=== What to produce ===
The answer must be a single number: how many lines of the records below contain "cloudflare".

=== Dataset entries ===
Segment Open

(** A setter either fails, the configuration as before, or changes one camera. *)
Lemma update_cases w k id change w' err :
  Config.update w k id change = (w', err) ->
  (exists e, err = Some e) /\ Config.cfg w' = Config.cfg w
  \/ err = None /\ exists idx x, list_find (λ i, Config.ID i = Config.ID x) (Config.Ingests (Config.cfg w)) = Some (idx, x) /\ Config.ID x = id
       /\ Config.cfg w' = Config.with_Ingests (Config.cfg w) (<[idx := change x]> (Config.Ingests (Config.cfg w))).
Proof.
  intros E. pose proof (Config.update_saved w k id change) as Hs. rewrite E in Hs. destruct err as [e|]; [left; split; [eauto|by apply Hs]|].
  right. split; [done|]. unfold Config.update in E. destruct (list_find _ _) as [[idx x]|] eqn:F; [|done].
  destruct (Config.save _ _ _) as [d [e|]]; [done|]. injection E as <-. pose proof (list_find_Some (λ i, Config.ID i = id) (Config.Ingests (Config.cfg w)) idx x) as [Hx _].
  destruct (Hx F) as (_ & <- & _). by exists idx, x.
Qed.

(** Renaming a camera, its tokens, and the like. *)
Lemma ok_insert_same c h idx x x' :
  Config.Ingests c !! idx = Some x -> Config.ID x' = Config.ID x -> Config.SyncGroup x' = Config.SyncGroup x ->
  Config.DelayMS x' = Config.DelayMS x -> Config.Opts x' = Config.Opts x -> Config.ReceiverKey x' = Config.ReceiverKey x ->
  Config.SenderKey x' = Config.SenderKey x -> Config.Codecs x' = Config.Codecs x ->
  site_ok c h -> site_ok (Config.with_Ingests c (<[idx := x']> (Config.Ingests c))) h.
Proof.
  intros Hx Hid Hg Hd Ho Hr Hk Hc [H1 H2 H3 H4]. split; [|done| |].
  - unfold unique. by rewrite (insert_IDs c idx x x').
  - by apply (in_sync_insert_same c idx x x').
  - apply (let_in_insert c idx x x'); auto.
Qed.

Segment Closed
Segment Open

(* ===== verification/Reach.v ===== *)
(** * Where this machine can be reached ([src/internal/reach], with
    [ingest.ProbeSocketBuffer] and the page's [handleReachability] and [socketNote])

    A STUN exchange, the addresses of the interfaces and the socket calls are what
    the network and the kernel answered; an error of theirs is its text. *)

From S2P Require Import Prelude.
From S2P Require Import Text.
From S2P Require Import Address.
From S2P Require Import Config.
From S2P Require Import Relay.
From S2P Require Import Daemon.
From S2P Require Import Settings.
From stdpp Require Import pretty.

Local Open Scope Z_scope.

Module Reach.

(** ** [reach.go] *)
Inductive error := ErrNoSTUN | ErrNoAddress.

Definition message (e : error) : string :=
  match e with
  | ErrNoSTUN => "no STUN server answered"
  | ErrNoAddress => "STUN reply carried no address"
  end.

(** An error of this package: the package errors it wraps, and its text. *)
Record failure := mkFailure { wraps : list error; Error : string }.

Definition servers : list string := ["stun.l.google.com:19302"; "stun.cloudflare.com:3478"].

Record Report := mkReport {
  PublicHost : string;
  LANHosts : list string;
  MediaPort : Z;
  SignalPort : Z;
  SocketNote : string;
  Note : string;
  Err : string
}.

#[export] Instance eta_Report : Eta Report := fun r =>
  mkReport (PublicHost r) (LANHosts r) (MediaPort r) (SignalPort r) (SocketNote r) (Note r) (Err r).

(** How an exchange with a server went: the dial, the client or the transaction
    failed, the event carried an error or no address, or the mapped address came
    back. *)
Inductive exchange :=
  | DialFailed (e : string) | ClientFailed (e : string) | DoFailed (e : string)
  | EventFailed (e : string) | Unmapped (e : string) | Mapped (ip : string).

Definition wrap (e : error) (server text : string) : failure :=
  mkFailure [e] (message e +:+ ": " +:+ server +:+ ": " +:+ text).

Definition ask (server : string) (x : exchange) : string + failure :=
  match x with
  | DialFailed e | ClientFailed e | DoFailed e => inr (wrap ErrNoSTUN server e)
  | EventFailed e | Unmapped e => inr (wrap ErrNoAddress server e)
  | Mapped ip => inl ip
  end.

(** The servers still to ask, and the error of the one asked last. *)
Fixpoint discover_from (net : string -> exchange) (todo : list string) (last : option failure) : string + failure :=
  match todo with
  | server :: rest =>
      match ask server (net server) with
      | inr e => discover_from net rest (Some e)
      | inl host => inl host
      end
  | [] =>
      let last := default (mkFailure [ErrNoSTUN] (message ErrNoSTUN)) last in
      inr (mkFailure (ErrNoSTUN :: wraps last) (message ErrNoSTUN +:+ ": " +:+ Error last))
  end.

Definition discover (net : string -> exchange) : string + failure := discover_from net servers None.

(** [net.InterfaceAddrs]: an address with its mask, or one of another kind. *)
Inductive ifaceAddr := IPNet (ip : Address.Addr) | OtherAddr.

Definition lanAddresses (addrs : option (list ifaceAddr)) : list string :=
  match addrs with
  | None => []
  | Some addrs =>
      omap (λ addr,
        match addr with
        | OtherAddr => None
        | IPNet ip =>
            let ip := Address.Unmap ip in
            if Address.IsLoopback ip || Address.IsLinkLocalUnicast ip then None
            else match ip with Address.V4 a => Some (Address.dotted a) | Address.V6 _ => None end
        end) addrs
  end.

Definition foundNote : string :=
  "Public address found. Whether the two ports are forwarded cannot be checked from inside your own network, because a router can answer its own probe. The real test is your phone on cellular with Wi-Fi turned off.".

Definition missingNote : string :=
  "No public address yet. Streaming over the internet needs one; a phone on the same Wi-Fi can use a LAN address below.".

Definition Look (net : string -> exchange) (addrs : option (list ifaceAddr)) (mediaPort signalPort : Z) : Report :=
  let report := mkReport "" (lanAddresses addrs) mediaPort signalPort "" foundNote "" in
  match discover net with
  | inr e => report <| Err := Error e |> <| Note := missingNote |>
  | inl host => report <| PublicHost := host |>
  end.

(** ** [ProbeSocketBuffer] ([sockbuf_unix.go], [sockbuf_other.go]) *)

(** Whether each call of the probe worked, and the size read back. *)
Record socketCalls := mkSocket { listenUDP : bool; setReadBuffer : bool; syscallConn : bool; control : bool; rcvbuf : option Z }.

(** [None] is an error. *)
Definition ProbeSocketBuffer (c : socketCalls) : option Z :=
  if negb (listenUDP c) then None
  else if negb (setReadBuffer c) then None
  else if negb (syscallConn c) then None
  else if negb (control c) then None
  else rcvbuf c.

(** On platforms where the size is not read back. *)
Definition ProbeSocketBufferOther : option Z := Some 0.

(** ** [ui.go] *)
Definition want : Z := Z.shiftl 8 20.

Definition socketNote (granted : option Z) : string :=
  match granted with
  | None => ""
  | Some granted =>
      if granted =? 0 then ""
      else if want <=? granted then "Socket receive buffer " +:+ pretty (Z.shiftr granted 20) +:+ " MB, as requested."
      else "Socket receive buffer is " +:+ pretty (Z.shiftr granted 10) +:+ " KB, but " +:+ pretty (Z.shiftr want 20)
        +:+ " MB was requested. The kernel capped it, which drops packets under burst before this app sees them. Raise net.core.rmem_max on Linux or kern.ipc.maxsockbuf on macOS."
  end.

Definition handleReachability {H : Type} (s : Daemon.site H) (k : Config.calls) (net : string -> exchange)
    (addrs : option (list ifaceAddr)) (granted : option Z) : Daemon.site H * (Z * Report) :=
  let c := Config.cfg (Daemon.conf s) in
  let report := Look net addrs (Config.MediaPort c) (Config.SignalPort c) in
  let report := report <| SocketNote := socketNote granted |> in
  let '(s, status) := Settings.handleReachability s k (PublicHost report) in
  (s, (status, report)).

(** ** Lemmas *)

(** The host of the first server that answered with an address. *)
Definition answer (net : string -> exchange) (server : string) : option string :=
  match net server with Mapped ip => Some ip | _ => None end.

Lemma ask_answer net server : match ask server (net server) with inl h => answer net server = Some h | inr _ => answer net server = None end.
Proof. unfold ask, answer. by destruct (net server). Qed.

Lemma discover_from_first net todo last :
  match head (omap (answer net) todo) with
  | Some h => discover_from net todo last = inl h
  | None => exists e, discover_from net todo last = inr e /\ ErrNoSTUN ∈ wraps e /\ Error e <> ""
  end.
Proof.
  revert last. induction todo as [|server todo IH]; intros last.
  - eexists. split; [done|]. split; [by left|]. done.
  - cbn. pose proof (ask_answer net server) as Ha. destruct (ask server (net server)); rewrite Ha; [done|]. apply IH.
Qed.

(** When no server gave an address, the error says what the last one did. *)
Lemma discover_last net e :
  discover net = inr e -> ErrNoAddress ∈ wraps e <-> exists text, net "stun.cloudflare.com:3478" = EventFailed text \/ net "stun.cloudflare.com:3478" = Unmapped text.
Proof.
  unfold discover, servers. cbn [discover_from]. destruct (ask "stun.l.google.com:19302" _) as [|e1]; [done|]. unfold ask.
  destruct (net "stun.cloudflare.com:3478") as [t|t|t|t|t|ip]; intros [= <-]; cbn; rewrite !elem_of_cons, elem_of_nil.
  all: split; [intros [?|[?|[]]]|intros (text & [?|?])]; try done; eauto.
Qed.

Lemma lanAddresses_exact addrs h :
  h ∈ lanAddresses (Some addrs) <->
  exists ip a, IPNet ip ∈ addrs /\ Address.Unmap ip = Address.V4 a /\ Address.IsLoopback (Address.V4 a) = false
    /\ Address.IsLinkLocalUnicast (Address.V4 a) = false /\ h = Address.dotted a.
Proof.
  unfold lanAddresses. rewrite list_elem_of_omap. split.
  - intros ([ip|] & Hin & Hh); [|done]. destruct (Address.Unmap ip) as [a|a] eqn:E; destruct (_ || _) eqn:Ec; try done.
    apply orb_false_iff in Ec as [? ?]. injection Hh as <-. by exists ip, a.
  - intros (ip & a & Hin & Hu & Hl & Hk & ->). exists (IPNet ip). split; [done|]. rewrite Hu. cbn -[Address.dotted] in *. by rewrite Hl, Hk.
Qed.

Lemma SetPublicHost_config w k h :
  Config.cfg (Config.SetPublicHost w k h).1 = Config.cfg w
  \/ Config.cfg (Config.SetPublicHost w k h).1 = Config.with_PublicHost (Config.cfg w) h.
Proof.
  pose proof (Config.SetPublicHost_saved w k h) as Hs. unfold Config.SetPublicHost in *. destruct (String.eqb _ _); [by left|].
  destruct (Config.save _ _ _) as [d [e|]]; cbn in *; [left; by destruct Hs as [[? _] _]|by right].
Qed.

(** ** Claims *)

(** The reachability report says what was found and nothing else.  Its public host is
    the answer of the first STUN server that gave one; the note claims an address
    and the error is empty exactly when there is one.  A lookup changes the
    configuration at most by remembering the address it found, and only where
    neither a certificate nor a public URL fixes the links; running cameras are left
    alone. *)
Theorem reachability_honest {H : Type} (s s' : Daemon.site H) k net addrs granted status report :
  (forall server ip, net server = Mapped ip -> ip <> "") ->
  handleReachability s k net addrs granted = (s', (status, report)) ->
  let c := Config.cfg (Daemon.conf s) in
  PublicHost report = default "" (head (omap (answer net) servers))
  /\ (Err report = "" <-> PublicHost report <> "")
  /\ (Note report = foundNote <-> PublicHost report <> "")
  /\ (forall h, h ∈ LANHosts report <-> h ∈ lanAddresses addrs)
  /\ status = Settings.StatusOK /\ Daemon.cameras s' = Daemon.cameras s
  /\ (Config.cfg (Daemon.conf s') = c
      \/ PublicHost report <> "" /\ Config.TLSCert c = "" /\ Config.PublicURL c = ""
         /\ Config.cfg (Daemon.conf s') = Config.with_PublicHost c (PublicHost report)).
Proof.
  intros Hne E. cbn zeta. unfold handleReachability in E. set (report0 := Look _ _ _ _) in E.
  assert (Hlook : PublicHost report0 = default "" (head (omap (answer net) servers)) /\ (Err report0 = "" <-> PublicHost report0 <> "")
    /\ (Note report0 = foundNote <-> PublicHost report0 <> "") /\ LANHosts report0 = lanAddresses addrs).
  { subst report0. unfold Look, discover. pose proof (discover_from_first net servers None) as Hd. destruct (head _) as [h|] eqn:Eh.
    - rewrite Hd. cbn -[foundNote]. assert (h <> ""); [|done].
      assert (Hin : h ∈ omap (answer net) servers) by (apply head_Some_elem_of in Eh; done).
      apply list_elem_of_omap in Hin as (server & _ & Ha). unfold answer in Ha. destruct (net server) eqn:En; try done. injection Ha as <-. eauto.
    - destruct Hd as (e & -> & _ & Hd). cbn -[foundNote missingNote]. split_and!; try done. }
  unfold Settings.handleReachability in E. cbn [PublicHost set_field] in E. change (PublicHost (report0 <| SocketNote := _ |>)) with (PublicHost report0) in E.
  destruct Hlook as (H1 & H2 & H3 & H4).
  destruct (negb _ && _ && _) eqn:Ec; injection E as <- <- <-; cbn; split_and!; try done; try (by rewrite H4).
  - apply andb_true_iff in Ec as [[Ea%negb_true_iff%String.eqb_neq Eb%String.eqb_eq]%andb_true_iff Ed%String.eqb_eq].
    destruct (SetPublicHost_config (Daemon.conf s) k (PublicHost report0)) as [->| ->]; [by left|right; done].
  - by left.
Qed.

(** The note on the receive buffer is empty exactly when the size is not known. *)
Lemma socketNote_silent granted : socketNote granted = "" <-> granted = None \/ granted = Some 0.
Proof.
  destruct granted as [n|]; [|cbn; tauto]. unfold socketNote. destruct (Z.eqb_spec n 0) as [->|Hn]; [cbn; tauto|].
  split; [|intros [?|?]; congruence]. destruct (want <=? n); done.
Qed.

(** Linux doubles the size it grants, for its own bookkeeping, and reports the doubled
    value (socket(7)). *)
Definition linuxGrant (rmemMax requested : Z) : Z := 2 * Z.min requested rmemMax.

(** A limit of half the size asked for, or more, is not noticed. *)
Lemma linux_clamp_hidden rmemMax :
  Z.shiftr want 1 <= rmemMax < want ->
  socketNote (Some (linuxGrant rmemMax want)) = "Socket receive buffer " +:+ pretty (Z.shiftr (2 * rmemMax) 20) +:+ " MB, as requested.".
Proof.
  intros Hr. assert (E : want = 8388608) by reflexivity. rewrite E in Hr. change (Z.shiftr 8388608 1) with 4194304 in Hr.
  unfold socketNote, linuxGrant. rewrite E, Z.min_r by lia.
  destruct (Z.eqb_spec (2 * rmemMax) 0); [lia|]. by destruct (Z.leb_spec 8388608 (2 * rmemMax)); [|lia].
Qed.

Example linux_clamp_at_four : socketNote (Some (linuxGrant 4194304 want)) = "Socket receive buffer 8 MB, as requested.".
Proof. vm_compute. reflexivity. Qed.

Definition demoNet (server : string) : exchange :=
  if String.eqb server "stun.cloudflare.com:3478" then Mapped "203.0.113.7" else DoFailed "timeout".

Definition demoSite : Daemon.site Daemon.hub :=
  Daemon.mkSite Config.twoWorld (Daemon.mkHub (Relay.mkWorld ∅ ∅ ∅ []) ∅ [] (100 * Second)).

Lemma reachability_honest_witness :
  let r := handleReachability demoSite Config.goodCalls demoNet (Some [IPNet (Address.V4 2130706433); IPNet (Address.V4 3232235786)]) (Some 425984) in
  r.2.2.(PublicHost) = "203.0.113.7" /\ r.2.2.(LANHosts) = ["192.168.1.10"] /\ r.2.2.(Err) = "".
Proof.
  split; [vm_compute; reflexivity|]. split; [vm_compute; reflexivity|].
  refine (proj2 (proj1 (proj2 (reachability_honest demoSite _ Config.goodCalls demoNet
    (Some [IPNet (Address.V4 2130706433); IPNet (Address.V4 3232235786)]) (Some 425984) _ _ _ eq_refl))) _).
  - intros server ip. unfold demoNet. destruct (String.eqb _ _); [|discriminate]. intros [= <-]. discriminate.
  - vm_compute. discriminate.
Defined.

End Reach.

Segment Closed

=== Solved problem ===
4